Workplace safety was primarily an issue between employees and employers. The 15,000 worker related fatalities that occurred every year inspired congress to enact a new law to protect America's workforce. The Occupational Safety and Health Act or the (OSH) act of 1970 is the most comprehensive U.S. law regarding worker safety. Under the Department of Labor, the Occupational Safety and Health Administration (OSHA) is responsible for inspecting employers, applying safety and health standards, and levying fines for violation.1
OSHA inspections are done unannounced and OSHA regulations prohibit notifying employers in advance of an inspection. All OSHA inspection has four main components. The first is that the compliance officer reviews the company's records of deaths, injuries, and illnesses. OSHA requires this kind of record keeping at all firms with 11 or more full or part-time employees. The second is that the representative does a "walk around" tour of the employers' premises.

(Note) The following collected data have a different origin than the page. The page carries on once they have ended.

Lemma cleaning_period_store_outcome_witness :
  let frame := 0x80 :: 0x04 :: framed (put_unaligned_be32 3600) in
  cleaning_period_store (Some 3600) 5
    (mk_state [(8, []); (-6, []); (2, [])] MEASURING [])
  = Some (5, mk_state [] RESET
               ([] ++ [I2cSend frame; Msleep 20; I2cSend [0xd3; 0x04];
                       Msleep 300; I2cSend [0x01; 0x04]]
                ++ [DevWarn])).
Proof.
  apply (proj2 (proj2 (cleaning_period_store_outcome (Some 3600) 5
                 (mk_state [(8, []); (-6, []); (2, [])] MEASURING []))
                 ltac:(vm_compute; split; discriminate)
                 8 [(-6, []); (2, [])] eq_refl)
           eq_refl (-6) [(2, [])] 2 [] eq_refl eq_refl).
Defined.

(** C6, as stated, fails: for a value inside the range whose write the
    adapter refuses, the driver returns the error without the 20 ms sleep
    and without the reset sequence. *)
Lemma cleaning_period_store_write_failure :
  cleaning_period_store (Some 0) 2 (mk_state [(- EIO, [])] MEASURING [])
  = Some (- EIO,
          mk_state [] MEASURING
            [I2cSend (0x80 :: 0x04 :: framed (put_unaligned_be32 0))])
  /\ ~ In (Msleep 20)
       [I2cSend (0x80 :: 0x04 :: framed (put_unaligned_be32 0))].
Proof.
  split; [vm_compute; reflexivity|].
  intros [E|[]]. discriminate.
Qed.

(** ** The device state *)

Ltac keeps_all :=
  repeat first
    [ keeps_step
    | match goal with
      | |- keeps (match ?x with _ => _ end) => destruct x
      end ].

Section StateFacts.

Context {Bus : Type} `{I2C Bus}.

Lemma keeps_poll_ready tries : forall tmp, keeps (poll_ready tries tmp).
Proof.
  pose proof keeps_do_cmd.
  induction tries as [|t IH]; intros tmp; cbn [poll_ready]; unfold msleep;
    keeps_all; auto.
Qed.

Lemma keeps_do_meas_poll_and_read data size :
  keeps (do_meas_poll_and_read data size).
Proof.
  pose proof keeps_do_cmd. pose proof keeps_poll_ready.
  unfold do_meas_poll_and_read. keeps_all; auto.
Qed.

Lemma keeps_start_cleaning_store val len :
  keeps (start_cleaning_store val len).
Proof.
  pose proof keeps_do_cmd. unfold start_cleaning_store. keeps_all; auto.
Qed.

Lemma keeps_cleaning_period_show : keeps cleaning_period_show.
Proof.
  pose proof keeps_do_cmd. unfold cleaning_period_show. keeps_all; auto.
Qed.

Lemma keeps_stop_meas : keeps hm3301_stop_meas.
Proof.
  pose proof keeps_do_cmd. unfold hm3301_stop_meas. keeps_all; auto.
Qed.

(** A measurement changes the state only from [RESET] to [MEASURING],
    and only after a start command that returned 0. *)
Lemma do_meas_state data size (w : hm3301_state Bus) r w' :
  hm3301_do_meas data size w = Some (r, w') ->
  state w' = state w
  \/ (state w = RESET /\ state w' = MEASURING
      /\ exists d w1,
           hm3301_do_cmd HM3301_START_MEAS NULL 0 w = Some ((0, d), w1)).
Proof.
  unfold hm3301_do_meas, bind at 1, get_state.
  destruct (state w) eqn:Hst.
  - unfold bind at 1 2.
    destruct (hm3301_do_cmd HM3301_START_MEAS NULL 0 w)
      as [[[e d] w1]|] eqn:Hstart; [|discriminate].
    destruct (keeps_do_cmd _ _ _ _ _ _ Hstart) as [Hw1 _].
    destruct (e =? 0) eqn:He; cbn [negb].
    + apply Z.eqb_eq in He. subst e.
      unfold bind, set_state, ret. intros Hrest.
      destruct (keeps_do_meas_poll_and_read _ _ _ _ _ Hrest) as [Hw' _].
      right. split; [reflexivity|]. split; [exact Hw'|]. eauto.
    + unfold ret. intros E. inversion E; subst. left. congruence.
  - unfold bind, ret. intros Hrest.
    destruct (keeps_do_meas_poll_and_read _ _ _ _ _ Hrest) as [Hw' _].
    left. congruence.
Qed.

(** A measurement that fails leaves the caller's samples alone: what
    a failed response decoding has stored stays in the local [tmp]. *)
Lemma do_meas_error_keeps_data data size (w : hm3301_state Bus)
    r data' w' :
  hm3301_do_meas data size w = Some ((r, data'), w') ->
  r <> 0 -> data' = data.
Proof.
  unfold hm3301_do_meas, do_meas_poll_and_read, bind, get_state, ret, lift.
  intros Hrun Hr.
  repeat match type of Hrun with
         | context [match ?x with _ => _ end] => destruct x
         end;
    inversion Hrun; subst; congruence.
Qed.

(** A cleaning period write changes the state only through the reset
    sequence, after which it returns [len]. *)
Lemma cleaning_period_store_state val len (w : hm3301_state Bus) r w' :
  cleaning_period_store val len w = Some (r, w') ->
  state w' = state w
  \/ (state w' = RESET /\ r = len /\ exists v, val = Some v).
Proof.
  unfold cleaning_period_store. destruct val as [v|].
  - destruct (_ || _).
    + intros E. inversion E. left. reflexivity.
    + unfold bind at 1.
      destruct (hm3301_do_cmd _ _ _ w) as [[[e d] w1]|] eqn:Hcmd;
        [|discriminate].
      destruct (e =? 0); cbn [negb].
      * unfold bind, msleep, emit.
        destruct (hm3301_do_cmd_reset _) as [[e' w2]|] eqn:Hreset;
          [|discriminate].
        apply do_cmd_reset_state in Hreset.
        destruct (negb (e' =? 0)); unfold emit, ret; intros E;
          inversion E; subst; cbn [state]; right; eauto.
      * intros E. inversion E; subst. left.
        apply (keeps_do_cmd _ _ _ _ _ _ Hcmd).
  - intros E. inversion E. left. reflexivity.
Qed.

Lemma run_op_state (o : op) (w : hm3301_state Bus) r w' :
  run_op o w = Some (r, w') ->
  state w' = state w
  \/ (state w = RESET /\ state w' = MEASURING
      /\ exists data size d w1,
           o = OpMeas data size
           /\ hm3301_do_cmd HM3301_START_MEAS NULL 0 w = Some ((0, d), w1))
  \/ (state w' = RESET
      /\ (o = OpReset \/ exists v len, o = OpPeriodStore (Some v) len
                                        /\ r = len)).
Proof.
  destruct o; cbn [run_op]; intros Hrun.
  - left. revert Hrun.
    apply (keeps_bind _ _ (keeps_do_cmd cmd data size)).
    intros [r0 d]. apply keeps_ret.
  - unfold bind in Hrun.
    destruct (hm3301_do_meas data size w) as [[[r0 d] w1]|] eqn:Hmeas;
      [|discriminate].
    inversion Hrun; subst.
    destruct (do_meas_state _ _ _ _ _ Hmeas) as [Hs|[Hs [Hs' [d' [w1 Hst]]]]].
    + left. exact Hs.
    + right. left. split; [exact Hs|]. split; [exact Hs'|]. eauto 6.
  - right. right. split; [|left; reflexivity].
    apply (do_cmd_reset_state _ _ _ Hrun).
  - left. apply (keeps_start_cleaning_store _ _ _ _ _ Hrun).
  - left. revert Hrun.
    apply (keeps_bind _ _ keeps_cleaning_period_show).
    intros r0. apply keeps_ret.
  - destruct (cleaning_period_store_state _ _ _ _ _ Hrun)
      as [Hs|[Hs [Hr [v Hv]]]].
    + left. exact Hs.
    + right. right. split; [exact Hs|]. right. subst. eauto.
  - left. revert Hrun.
    apply (keeps_bind _ _ keeps_stop_meas).
    intros r0. apply keeps_ret.
Qed.

(** C5: the state field starts as [RESET]; an operation takes it from
    [RESET] to [MEASURING] only when it is a measurement whose start
    command returned 0 (when the start command fails the measurement
    returns that error and the state is still [RESET]); an operation
    takes it from [MEASURING] to [RESET] only by running the reset
    sequence; and the reset sequence always ends in [RESET], also when the
    reset command failed, returning the reset command's result whatever
    the stop command that follows it returned. *)
Theorem state_machine :
  (forall (bus : Bus) r w, hm3301_probe bus = Some (r, w) -> state w = RESET)
  /\ (forall o (w : hm3301_state Bus) r w',
         run_op o w = Some (r, w') ->
         state w = RESET -> state w' = MEASURING ->
         exists data size d w1,
           o = OpMeas data size
           /\ hm3301_do_cmd HM3301_START_MEAS NULL 0 w = Some ((0, d), w1))
  /\ (forall data size (w : hm3301_state Bus) e d w1,
         state w = RESET ->
         hm3301_do_cmd HM3301_START_MEAS NULL 0 w = Some ((e, d), w1) ->
         e <> 0 ->
         hm3301_do_meas data size w = Some ((e, data), w1)
         /\ state w1 = RESET)
  /\ (forall o (w : hm3301_state Bus) r w',
         run_op o w = Some (r, w') ->
         state w = MEASURING -> state w' = RESET ->
         o = OpReset
         \/ exists v len, o = OpPeriodStore (Some v) len /\ r = len)
  /\ (forall (w : hm3301_state Bus) r bus r' bus',
         i2c_master_send (client w) [0xd3; 0x04] = (r, bus) ->
         i2c_master_send bus [0x01; 0x04] = (r', bus') ->
         hm3301_do_cmd HM3301_RESET NULL 0 w
         = Some ((if r =? 2 then 0 else errno_of r, NULL),
                 after w bus [I2cSend [0xd3; 0x04]])
         /\ hm3301_do_cmd_reset w
            = Some (if r =? 2 then 0 else errno_of r,
                    mk_state bus' RESET
                      (trace w ++ [I2cSend [0xd3; 0x04]; Msleep 300;
                                   I2cSend [0x01; 0x04]]))).
Proof.
  split; [|split; [|split; [|split]]].
  - intros bus r w. unfold hm3301_probe, bind at 1.
    destruct (hm3301_do_cmd_reset _) as [[e w1]|] eqn:Hreset;
      [|discriminate].
    apply do_cmd_reset_state in Hreset.
    destruct (negb (e =? 0)).
    + unfold bind, emit, ret. intros E. inversion E; subst. exact Hreset.
    + unfold bind.
      destruct (hm3301_do_cmd _ _ _ w1) as [[[e' d] w2]|] eqn:Hcmd;
        [|discriminate].
      destruct (keeps_do_cmd _ _ _ _ _ _ Hcmd) as [Hw2 _].
      destruct (negb (e' =? 0)); unfold emit, ret; intros E;
        inversion E; subst; cbn [state]; congruence.
  - intros o w r w' Hrun Hs Hs'.
    destruct (run_op_state _ _ _ _ Hrun) as [E|[[_ [_ Hm]]|[E _]]];
      [congruence|exact Hm|congruence].
  - intros data size w e d w1 Hs Hstart He.
    destruct (keeps_do_cmd _ _ _ _ _ _ Hstart) as [Hw1 _].
    split; [|congruence].
    unfold hm3301_do_meas, bind, get_state. rewrite Hs, Hstart.
    replace (e =? 0) with false by (symmetry; apply Z.eqb_neq; exact He).
    reflexivity.
  - intros o w r w' Hrun Hs Hs'.
    destruct (run_op_state _ _ _ _ Hrun) as [E|[[E _]|[_ Hr]]];
      [congruence|congruence|exact Hr].
  - intros w r bus r' bus' Hreset Hstop. split.
    + rewrite (do_cmd_plain HM3301_RESET NULL 0 w r bus eq_refl Hreset).
      change (loop_trips 0) with O. cbv iota.
      destruct (r =? 2); reflexivity.
    + apply (do_cmd_reset_outcome w r bus r' bus' Hreset Hstop).
Qed.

The third component is that the inspector takes employee interviews. Then the closing conference is held with the employer, noting any violations. Following an inspection, OSHA gives the employer a reasonable time frame within which to correct the violations identified and a restraining order from the U.S. District Court is ordered if any of the violations could cause death.
The general duty clause is the main provision behind the (OSH) act that states each employer has a general duty to determine the criteria for specific operations or occupations and for training employers to comply with the act. It requires employers to be constantly alert for potential sources of harm in the workplace and to correct them. The general duty clause is very important because it is impossible for NIOSH regulators to anticipate every possible health and safety hazard that occurs in every workplace and keeps employers up on new developments.